ナラは硬さのあるしっかりとした樹種ですがクセがなく刃物の通りが良いので加工がしやすい木材です。ろくろ加工にも向いています。
心材は特に問題ないのですが外側の辺材部分はヒラタキクイムシの害を受けやすいようです。菌に犯されやすく変色しやすいという欠点も持っています。
虫による害を防ぐ為には人工乾燥の熱によって虫の卵を殺したり、目止め剤で導管孔を露出させないなどの処置が有効とされています。

また、ナラはケヤキなどの同じ環孔材で道管と呼ばれている穴が無数にある為、塗料などが染み込むのが早いという特徴があります。
あまり匂いがあると言われる樹種ではありませんがかすかに特有の匂いが感じられます。
柾目の木材には虎斑杢(とらふもく)と呼ばれている杢があわられているものもあります。
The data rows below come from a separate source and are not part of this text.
(* ===== verification/Machine.v ===== *)
(** * Memory-mapped devices

    The state the drivers of memory-mapped devices work on: the memory manager
    with physical memory, and the hardware.  The registers of a device are
    reached at virtual addresses ([vmm::map_mmio], or the direct map for the
    configuration space); what stands behind them is a parameter.  A device
    reads and writes memory on its own while the processor waits for it. *)

From S2P Require Import Prelude Bytes Frames BootInfo X86 Vmm.

(** [mmio_read bits va] and [mmio_write bits va value]: the volatile accesses
    of the drivers.  [dev_run]: what the devices do with memory meanwhile. *)
Class Mmio (W : Type) : Type := {
  mmio_read : Z -> Z -> W -> Z * W;
  mmio_write : Z -> Z -> Z -> W -> W;
  dev_run : PhysMem -> W -> PhysMem * W
}.

Record Machine (A W : Type) : Type := mkMachine { mc_vm : Vmm A; mc_dev : W }.
Arguments mkMachine {A W} _ _.
Arguments mc_vm {A W} _.
Arguments mc_dev {A W} _.

Section Machine.
  Context {A W : Type} `{FrameAllocator A} `{PageTableEntry} `{Mmio W}.

Definition MM (X : Type) : Type := ST (Machine A W) X.

Definition on_vm {X} (c : VM (A := A) X) : MM X := fun s =>
  let! (x, v) := c (mc_vm s) in Ret (x, mkMachine v (mc_dev s)).

(** [pmm::free_frame]. *)
Definition vm_free (f : Z) : VM unit := fun v =>
  let! fa := fa_free (vm_frames v) f in
  Ret (tt, mkVmm (vm_mem v) fa (KERNEL_AS v) (MMIO_NEXT v) (CR3 v)).
Definition mc_alloc : MM (option Z) := on_vm vm_alloc.
Definition mc_free (f : Z) : MM unit := on_vm (vm_free f).

(** Physical memory through the direct map. *)
Definition mem_load (a : Z) (n : nat) : MM (list Z) := on_vm (let* m := get_mem in st_ret (load m a n)).
Definition mem_store (a : Z) (l : list Z) : MM unit := on_vm (set_mem (fun m => store m a l)).
Definition mem_zero (a n : Z) : MM unit := on_vm (set_mem (fun m => fill m a n 0)).

(** Registers; the address is computed in [u64] arithmetic. *)
Definition reg_addr (base off : Z) : MM Z := st_lift (checked 64 (base + off)).
Definition reg_read (bits va : Z) : MM Z := fun s =>
  let '(v, w) := mmio_read bits va (mc_dev s) in Ret (v, mkMachine (mc_vm s) w).
Definition reg_write (bits va v : Z) : MM unit := fun s =>
  Ret (tt, mkMachine (mc_vm s) (mmio_write bits va v (mc_dev s))).

(** The devices run. *)
Definition dev_turn : MM unit := fun s =>
  let v := mc_vm s in
  let '(m, w) := dev_run (vm_mem v) (mc_dev s) in
  Ret (tt, mkMachine (mkVmm m (vm_frames v) (KERNEL_AS v) (MMIO_NEXT v) (CR3 v)) w).
End Machine.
現在では「ジャパニーズオーク(Japanese Oak)」の名で海外にも輸出されており、家具材として世界的にも大変、人気のある木材となっています。しかし、ナラは成長速度が遅く資源循環サイクルを作るのが難しいという問題も抱えています。
尚、ホワイトオークの方が放射組織の隙間が広く、ナラよりも更に硬いとされています。
用途
ナラは世界的な銘木として知られているオークのような強靭さと強度を持ち、外観にも風格がある為、主に家具の材料や内装材、化粧単板として利用されています。
また、ウイスキーの醸造樽の材料としても有名で液漏れが起こらない上に導管孔からは微かに空気が入る為、まろやかな味に仕上がると言われています。